BACKGROUND: Cryopreservation is a valuable tool for long-term preservation of viability of cell cultures or complex cellular structures, including organoids. Currently, cryopreservation protocols have been developed for some types of organoids, which have not yet been optimized for three-dimensional structures of the brain and cartilage tissue. Selection of the optimal composition of the cryoprotective solution and the stage at which it is preferable to perform the cryopreservation procedure will help to increase the viability of the preserved material. Main relevance is the search for a suitable protocol for cryopreservation of organoids based on differentiated derivatives of induced pluripotent stem cells (iPSCs), due to the great prospect of using such cells in various fields of biology and medicine. AIM: Our aim was to optimize protocols for slow cryopreservation of iPSC-derived neural organoids and chondrospheres to minimize the negative impact of the procedure on morphofunctional characteristics. METHODS: Neural organoids obtained from iPSCs differentiated in the neuronal direction were cryopreserved in 92% FBS + 8% DMSO or 82% DMEM + 10% FBS + 8% DMSO solutions on days 9, 14, 22, 29 and 43. After thawing, the integrity and size of the organoids, real-time PCR for neural markers MAP2 and NESTIN, as well as immunohistochemical (IHC) staining for TUBB3, MAP2, SOX2 and PCNA were assessed. Chondrospheres were obtained from human chondrocytes and cryopreserved 29 days after transfer to 3D culture conditions in DMEM+10%FBS+8%DMSO solution. After thawing, IHC analysis was performed for the expression of chondrogenic marker proteins aggrecan, type II collagen and SOX9, as well as PCNA. RESULTS: RT-PCR, as well as IHC staining, showed the preservation of the neuronal phenotype by the cells of neuronal organoids 2 weeks after defrosting, despite the lag phase and size changes.

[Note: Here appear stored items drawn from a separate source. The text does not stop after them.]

Lemma layout_is_injective_witness :
  exists pos p1 p2,
    layout three_sources_graph = Ok pos /\
    sget "A" pos = Some p1 /\ sget "B" pos = Some p2 /\
    (fst p1 <> fst p2 \/ ~ (snd p1 == snd p2)%Q).
Proof.
  do 3 eexists. split; [reflexivity|]. split; [reflexivity|].
  split; [reflexivity|].
  apply (layout_is_injective flat_loads three_sources three_sources_graph []
           _ "A" "B" _ _ eq_refl eq_refl);
    [discriminate | reflexivity | reflexivity].
Defined.

(** ** The layout does not depend on the order of the nodes *)

Lemma sorted_unique (l1 : list string) : forall l2,
  StronglySorted lex_le l1 -> StronglySorted lex_le l2 ->
  Permutation l1 l2 -> l1 = l2.
Proof.
  induction l1 as [|a l1 IH]; intros l2 H1 H2 HP.
  - apply Permutation_nil in HP. now subst.
  - destruct l2 as [|b l2]; [symmetry in HP; now apply Permutation_nil in HP|].
    inversion H1 as [|? ? Hs1 Hall1]; inversion H2 as [|? ? Hs2 Hall2]; subst.
    assert (E : a = b).
    { assert (Ha : In a (b :: l2)) by (eapply Permutation_in; [exact HP | now left]).
      assert (Hb : In b (a :: l1))
        by (eapply Permutation_in; [symmetry; exact HP | now left]).
      destruct Ha as [->|Ha]; [reflexivity|].
      destruct Hb as [->|Hb]; [reflexivity|].
      rewrite Forall_forall in Hall1, Hall2.
      apply String.leb_antisym; [now apply Hall1 | now apply Hall2]. }
    subst b. f_equal. apply IH; try assumption.
    eapply Permutation_cons_inv; exact HP.
Qed.

Lemma sorted_of_permutation (l l' : list string) :
  Permutation l l' -> sorted l = sorted l'.
Proof.
  intros HP. apply sorted_unique; try apply sorted_sorted.
  rewrite !sorted_perm. exact HP.
Qed.

Lemma members_of_permutation (d : Z) (nodes nodes' : list (string * NodeAttrs)) :
  Permutation nodes nodes' -> Permutation (members d nodes) (members d nodes').
Proof.
  induction 1 as [|[v a] l l' _ IH|[v a] [w b] l|l l' l'' _ IH1 _ IH2].
  - reflexivity.
  - rewrite !members_cons. destruct (Z.eqb (distance a) d); [now constructor|exact IH].
  - rewrite !members_cons.
    destruct (Z.eqb (distance a) d), (Z.eqb (distance b) d);
      try reflexivity. apply perm_swap.
  - now transitivity (members d l').
Qed.

Lemma is_maximum_of_permutation (m m' : Z) (l l' : list Z) :
  Permutation l l' -> is_maximum m l -> is_maximum m' l' -> m = m'.
Proof.
  intros HP [Hin Hall] [Hin' Hall']. rewrite Forall_forall in Hall, Hall'.
  assert (H1 : m' <= m)
    by (apply Hall; eapply Permutation_in; [symmetry; exact HP | exact Hin']).
  assert (H2 : m <= m') by (apply Hall'; eapply Permutation_in; eauto).
  lia.
Qed.
(** Why a promise was rejected: an [Error] with its message, or
    whatever a parsing library raised. *)
Inductive rejection : Type :=
  | ErrorMessage (message : jsstring)
  | LibraryError (message : jsstring).

(** A settled promise of rows. *)
Inductive settled : Type :=
  | Resolved (rows : list Row)
  | Rejected (reason : rejection).

(** ** A runtime for the worked examples

    A small instance of the four runtime functions, and the tables and
    features of the examples.  It is exact on ASCII and Latin-1 letters
    (other code points are left as they are), on strings of decimal
    digits (other strings read as NaN), and on NaN, the infinities and
    the integers below 2^51 (other numbers print as [?]). *)
Module Sample.

Definition unicode_upper (c : N) : jsstring :=
  if c =? 223 then js "SS"
  else if c =? 181 then [924]
  else if c =? 255 then [376]
  else if (224 <=? c) && (c <=? 254) && negb (c =? 247) then [c - 32]
  else [c].

Definition unicode_toLowerCase (s : jsstring) : jsstring :=
  map (fun c => if (192 <=? c) && (c <=? 222) && negb (c =? 215)
                then c + 32 else ascii_lower c) s.

(** The nearest integer of [0 <= x < 2^52]. *)
Definition nearest (x : float) : float :=
  (x + 4503599627370496 - 4503599627370496)%float.

(** The integer quotient by ten of an integer [0 <= x < 2^51]. *)
Definition div10 (x : float) : float :=
  let q := nearest (x / 10) in
  if (x <? q * 10)%float then (q - 1)%float else q.

Definition digit_char (d : float) : N :=
  48 + N.of_nat (length (List.filter (fun k => (k <? d)%float)
                           [0; 1; 2; 3; 4; 5; 6; 7; 8]%float)).

Fixpoint decimal_digits (fuel : nat) (x : float) (acc : jsstring)
    : jsstring :=
  match fuel with
  | O => acc
  | S fuel' =>
      let q := div10 x in
      let acc' := digit_char (x - q * 10) :: acc in
      if PrimFloat.is_zero q then acc' else decimal_digits fuel' q acc'
  end.

Definition magnitude_to_string (x : float) : jsstring :=
  if PrimFloat.is_infinity x then js "Infinity"
  else if (x <? 2251799813685248)%float && (nearest x =? x)%float
  then decimal_digits 17 x []
  else js "?".

Definition number_to_string (x : float) : jsstring :=
  if PrimFloat.is_nan x then js "NaN"
  else if PrimFloat.is_zero x then js "0"
  else if (x <? 0)%float then js "-" ++ magnitude_to_string (- x)
  else magnitude_to_string x.

Definition digit (c : N) : option float :=
  if (48 <=? c) && (c <=? 57)
  then [0; 1; 2; 3; 4; 5; 6; 7; 8; 9]%float !! N.to_nat (c - 48)
  else None.

Fixpoint digits (s : jsstring) (acc : float) : float :=
  match s with
  | [] => acc
  | c :: s' =>
      match digit c with
      | Some d => digits s' (acc * 10 + d)%float
      | None => PrimFloat.nan
      end
  end.

Definition string_to_number (s : jsstring) : float :=
  digits (trim s) PrimFloat.zero.

(** Two expenditure tables about the same regions, with different
    headers. *)
Definition fileA : FileMapping.t :=
  FileMapping.mk (js "a.csv")
    [ [(js "LGA", JStr (js "Melbourne")); (js "Exp", JNum 10);
       (js "Net", JStr (js "N/A"))];
      [(js "LGA", JStr (js " MELBOURNE ")); (js "Exp", JStr (js "5"));
       (js "Net", JNum 7)];
      [(js "LGA", JStr (js "  ")); (js "Exp", JNum 5); (js "Net", JNum 1)];
      [(js "LGA", JStr (js "Yarra!")); (js "Exp", JStr (js "x"));
       (js "Net", JNull)] ]
    (Some (js "LGA")) [js "Exp"; js "Net"].

Definition fileB : FileMapping.t :=
  FileMapping.mk (js "b.csv")
    [ [(js "Region", JStr (js "melbourne")); (js "Loss", JNum 7)];
      [(js "Region", JStr (js "Ballarat")); (js "Loss", JNum 2)] ]
    (Some (js "Region")) [js "Loss"].

(** A table whose only value cell is not a number. *)
Definition fileNA : FileMapping.t :=
  FileMapping.mk (js "c.csv")
    [ [(js "LGA", JStr (js "Yarra")); (js "Exp", JStr (js "N/A"))] ]
    (Some (js "LGA")) [js "Exp"].


Definition blank_row : Row :=
  [(js "LGA", JStr (js "  ")); (js "Exp", JNum 5); (js "Net", JNum 1)].

Definition yarra_row : Row :=
  [(js "LGA", JStr (js "Yarra!")); (js "Exp", JStr (js "x"));
   (js "Net", JNum 3)].

(** A table whose second row has a column the first one lacks. *)
Definition ragged_rows : list Row :=
  [ [(js "LGA", JStr (js "a"))];
    [(js "LGA", JStr (js "b")); (js "Exp", JNum 5)] ].

Definition unmapped : FileMapping.t :=
  FileMapping.mk (js "d.csv") (FileMapping.rows fileA) None [js "Exp"].

Definition no_rows : FileMapping.t :=
  FileMapping.mk (js "e.csv") [] (Some (js "LGA")) [js "Exp"].

Definition feature (props : list (jsstring * value)) : Feature.t :=
  Feature.mk (Some (list_to_map props)).

Definition geo : FeatureCollection.t :=
  FeatureCollection.mk
    [ feature [(js "LGA_NAME", JStr (js "Melbourne")); (js "metric_1", JNum 0)];
      feature [(js "LGA_NAME", JStr (js "Geelong"))];
      Feature.mk None ]
    None.

End Sample.

(** ** The parts of the language runtime the library calls *)

Section Runtime.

Chondrospheres retained their integrity and phenotype after thawing. CONCLUSION: According to the results of our study, the optimal stage for cryopreservation of neural organoids based on iPSCs can be considered the 3rd week from the beginning of differentiation, and the cryoprotective solution 82% DMEM + 10% FBS + 8% DMSO is the most suitable for freezing.